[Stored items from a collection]
(* ===== verification/SchemaProps.v ===== *)
(** * Payload schemas: properties *)
From stdpp Require Import gmap.
From S2P Require Import Prelude Chars Codec Operation Text TextProps Schema.

(** ** The meaning of a schema *)

(** The codes of six bits in these bytes, from the most significant bit of the number they
    make; bits left over at the end are no code. *)
Definition six_bit_code (l : bytes) (i : Z) : Z :=
  (from_be_bytes l / 2 ^ (8 * zlen l - 6 * (i + 1))) mod 64.

Definition six_bit_codes (l : bytes) : list Z := six_bit_code l <$> seqZ 0 (8 * zlen l / 6).

(** The value of a field whose bytes are [l]. Packed text is read as the code has it: each
    six-bit code stands for the character 0x20 above it. *)
Definition field_value (k : FieldKind) (l : bytes) : DynamicValue :=
  let n := from_be_bytes l in
  match k with
  | KindU8 | KindU16 | KindU24 | KindU32 => DynUnsigned n
  | KindI8 => DynSigned (to_signed 8 n)
  | KindI16 => DynSigned (to_signed 16 n)
  | KindI32 => DynSigned (to_signed 32 n)
  | KindF32 => DynFloat n
  | KindBoolean => DynBoolean (negb (n =? 0))
  | KindBytes _ => DynBytes l
  | KindLatin1 _ => DynText (trim_end_matches (fun c => (c =? 0) || (c =? 32)) l)
  | KindPackedAscii _ => DynText (trim_end ((fun code => code + 0x20) <$> six_bit_codes l))
  | KindEnum8 choices =>
      DynEnumeration n (ch_name <$> List.find (fun choice => ch_value choice =? n) choices)
  end.

Definition schema_size (fields : list FieldSpec) : Z :=
  foldr (fun f n => encoded_len (fs_field_type f) + n) 0 fields.

(** The fields laid out over [l], one after the other. *)
Fixpoint layout (fields : list FieldSpec) (l : bytes) : list (text * DynamicValue) :=
  match fields with
  | [] => []
  | f :: fields =>
      let n := Z.to_nat (encoded_len (fs_field_type f)) in
      (fs_name f, field_value (fs_field_type f) (take n l)) :: layout fields (drop n l)
  end.

(** Lengths are [usize] values. *)
Definition fields_typed (fields : list FieldSpec) : Prop :=
  Forall (fun f => 0 <= encoded_len (fs_field_type f)) fields.

Lemma layout_names fields l : (layout fields l).*1 = fs_name <$> fields.
Proof. revert l. induction fields as [|f fields IH]; intros l; cbn; [done|]. by rewrite IH. Qed.

Lemma schema_size_nonneg fields : fields_typed fields -> 0 <= schema_size fields.
Proof. induction 1; cbn; [lia|]. fold (schema_size l). lia. Qed.

(** ** Packed text, byte by byte *)

Lemma zlen_snoc {A} (l : list A) x : zlen (l ++ [x]) = zlen l + 1.
Proof. rewrite zlen_app. done. Qed.

Lemma six_bit_code_snoc past b i :
  is_u8 b -> 0 <= i -> 6 * (i + 1) <= 8 * zlen past -> six_bit_code (past ++ [b]) i = six_bit_code past i.
Proof.
  unfold is_u8. intros Hb Hi Hle. unfold six_bit_code. rewrite from_be_bytes_snoc, zlen_snoc.
  replace (8 * (zlen past + 1) - 6 * (i + 1)) with (8 + (8 * zlen past - 6 * (i + 1))) by lia.
  rewrite Z.pow_add_r, <- Z.div_div by lia. change (2 ^ 8) with 256.
  by rewrite Z.div_add_l, (Z.div_small b), Z.add_0_r by lia.
Qed.

(** One more byte adds the codes that become complete with it. *)
Lemma six_bit_codes_snoc past b :
  is_u8 b ->
  let m := 8 * zlen past / 6 in
  six_bit_codes (past ++ [b])
  = six_bit_codes past ++ (six_bit_code (past ++ [b]) <$> seqZ m (8 * (zlen past + 1) / 6 - m)).
Proof.
  intros Hb m. pose proof (zlen_nonneg past). unfold six_bit_codes at 1. rewrite zlen_snoc.
  assert (0 <= m <= 8 * (zlen past + 1) / 6).
  { unfold m. split; [apply Z.div_pos; lia|apply Z.div_le_mono; lia]. }
  replace (8 * (zlen past + 1) / 6) with (m + (8 * (zlen past + 1) / 6 - m)) at 1 by lia.
  rewrite seqZ_app, Z.add_0_l, fmap_app by lia. f_equal.
  unfold six_bit_codes. fold m. apply list_fmap_ext. intros k x Hx.
  apply list_elem_of_lookup_2, elem_of_seqZ in Hx. apply six_bit_code_snoc; [done|lia|].
  pose proof (Z.mul_div_le (8 * zlen past) 6). unfold m in Hx. lia.
Qed.

(** What the inner loop takes from the accumulator. *)
Lemma accumulator_code l bits i :
  0 <= bits <= 20 -> 8 * zlen l - 6 * (i + 1) = bits ->
  Z.land (Z.shiftr (from_be_bytes l mod 2 ^ 32) bits) 0x3f = six_bit_code l i.
Proof.
  intros Hb <-. set (k := 8 * zlen l - 6 * (i + 1)) in *. unfold six_bit_code. fold k.
  change 0x3f with (Z.ones 6). rewrite Z.land_ones, Z.shiftr_div_pow2 by lia. change 64 with (2 ^ 6).
  rewrite <- !Z.land_ones, <- !Z.shiftr_div_pow2 by lia. apply Z.bits_inj'. intros n Hn.
  rewrite !Z.land_spec, !Z.shiftr_spec, !Z.land_spec, !Z.testbit_ones_nonneg by lia.
  destruct (Z.ltb_spec n 6); [|by rewrite !andb_false_r].
  by rewrite (proj2 (Z.ltb_lt (n + k) 32)), andb_true_r by lia.
Qed.

Lemma accumulator_next past b :
  is_u8 b ->
  Z.lor (Z.land (Z.shiftl (from_be_bytes past mod 2 ^ 32) 8) u32_max) b = from_be_bytes (past ++ [b]) mod 2 ^ 32.
Proof.
  intros Hb. unfold is_u8 in Hb. rewrite from_be_bytes_snoc. set (n := from_be_bytes past).
  change u32_max with (Z.ones 32). rewrite Z.land_ones, Z.shiftl_mul_pow2, Zmult_mod_idemp_l by lia.
  change (2 ^ 32) with (2 ^ 24 * 2 ^ 8). rewrite Z.mul_mod_distr_r by done.
  rewrite <- (Z.shiftl_mul_pow2 _ 8), lor_shiftl_add by (try change (2 ^ 8) with 256; lia).
  apply (Z.mod_unique_pos _ _ (n / 2 ^ 24)).
  - pose proof (Z.mod_pos_bound n (2 ^ 24) ltac:(done)). change (2 ^ 24) with 16777216 in *.
    change (2 ^ 8) with 256. lia.
  - pose proof (Z.div_mod n (2 ^ 24) ltac:(done)). change (2 ^ 24) with 16777216 in *.
    change (2 ^ 8) with 256. lia.
Qed.

(** The inner loop after one more byte, by the bits left of the bytes before. *)
Lemma packed_codes_byte acc output :
  let char k := Z.land (Z.shiftr acc k) 0x3f + 0x20 in
  packed_codes 3 acc (0 + 8) output = (2, output ++ [char 2])
  /\ packed_codes 3 acc (2 + 8) output = (4, output ++ [char 4])
  /\ packed_codes 3 acc (4 + 8) output = (0, output ++ [char 6; char 0]).
Proof. intros char. split_and!; [done|done|]. transitivity (0, (output ++ [char 6]) ++ [char 0]); [done|].
  by rewrite <- app_assoc.
Qed.

Lemma seqZ_short m : seqZ m 1 = [m] /\ seqZ m 2 = [m; m + 1].
Proof.
  split; [by rewrite seqZ_cons by lia|].
  rewrite seqZ_cons by lia. by rewrite Z.add_1_r.
Qed.

Lemma packed_loop_codes l past :
  all_u8 l ->
  packed_loop l (from_be_bytes past mod 2 ^ 32) (8 * zlen past mod 6)
    ((fun code => code + 0x20) <$> six_bit_codes past)
  = (fun code => code + 0x20) <$> six_bit_codes (past ++ l).
Proof.
  intros Hl. revert past. induction Hl as [|b l Hb Hl IH]; intros past; cbn [packed_loop].
  { by rewrite app_nil_r. }
  rewrite accumulator_next by done. specialize (IH (past ++ [b])). rewrite <- app_assoc in IH.
  change (b :: l) with ([b] ++ l). rewrite <- IH, six_bit_codes_snoc, fmap_app, zlen_snoc by done.
  pose proof (zlen_nonneg past) as Hn. pose proof (zlen_snoc past b) as Hz.
  pose proof (Z.div_mod (zlen past) 3 ltac:(lia)) as Hd. set (q := zlen past / 3) in *.
  set (acc := from_be_bytes (past ++ [b]) mod 2 ^ 32). set (output := _ <$> six_bit_codes past).
  destruct (packed_codes_byte acc output) as (P0 & P2 & P4).
  assert (Hcode : forall bits i, 0 <= bits <= 20 -> 8 * zlen (past ++ [b]) - 6 * (i + 1) = bits ->
    Z.land (Z.shiftr acc bits) 0x3f = six_bit_code (past ++ [b]) i) by (by apply accumulator_code).
  assert (Hcase : zlen past mod 3 = 0 \/ zlen past mod 3 = 1 \/ zlen past mod 3 = 2).
  { pose proof (Z.mod_pos_bound (zlen past) 3). lia. }
  destruct Hcase as [E|[E|E]]; rewrite E in Hd.
  - replace (8 * zlen past mod 6) with 0 by (Z.to_euclidean_division_equations; lia).
    replace (8 * zlen past / 6) with (4 * q) by (Z.to_euclidean_division_equations; lia).
    replace (8 * (zlen past + 1) / 6 - 4 * q) with 1 by (Z.to_euclidean_division_equations; lia).
    replace (8 * (zlen past + 1) mod 6) with 2 by (Z.to_euclidean_division_equations; lia).
    rewrite P0, (proj1 (seqZ_short _)), (Hcode 2 (4 * q)) by lia. done.
  - replace (8 * zlen past mod 6) with 2 by (Z.to_euclidean_division_equations; lia).
    replace (8 * zlen past / 6) with (4 * q + 1) by (Z.to_euclidean_division_equations; lia).
    replace (8 * (zlen past + 1) / 6 - (4 * q + 1)) with 1 by (Z.to_euclidean_division_equations; lia).
    replace (8 * (zlen past + 1) mod 6) with 4 by (Z.to_euclidean_division_equations; lia).
    rewrite P2, (proj1 (seqZ_short _)), (Hcode 4 (4 * q + 1)) by lia. done.
  - replace (8 * zlen past mod 6) with 4 by (Z.to_euclidean_division_equations; lia).
    replace (8 * zlen past / 6) with (4 * q + 2) by (Z.to_euclidean_division_equations; lia).
    replace (8 * (zlen past + 1) / 6 - (4 * q + 2)) with 2 by (Z.to_euclidean_division_equations; lia).
    replace (8 * (zlen past + 1) mod 6) with 0 by (Z.to_euclidean_division_equations; lia).
    rewrite P4, (proj2 (seqZ_short _)), (Hcode 6 (4 * q + 2)), (Hcode 0 (4 * q + 2 + 1)) by lia. done.
Qed.

Lemma decode_packed_codes l :
  all_u8 l -> decode_packed_ascii l = trim_end ((fun code => code + 0x20) <$> six_bit_codes l).
Proof. intros Hl. unfold decode_packed_ascii. f_equal. exact (packed_loop_codes l [] Hl). Qed.

(** ** Reading one field *)

Lemma one_byte l : zlen l = 1 -> exists b, l = [b] /\ from_be_bytes l = b.
Proof. unfold zlen. destruct l as [|b [|]]; cbn; try lia. eauto. Qed.

Lemma read_u32_at field past l rest :
  usize_len (past ++ l ++ rest) -> length l = 4%nat ->
  PayloadReader_u32 field (at_ past (l ++ rest)) = Ok (from_be_bytes l, at_ (past ++ l) rest).
Proof. intros H Hl. unfold PayloadReader_u32. by rewrite read_array_at by (unfold zlen; done || lia). Qed.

### WORK TO COMPLETE
If a line in the records contains the word "after", copy it out.

### TASK ANSWER
(** The fields laid out over [l], one after the other. *)
(** The inner loop after one more byte, by the bits left of the bytes before. *)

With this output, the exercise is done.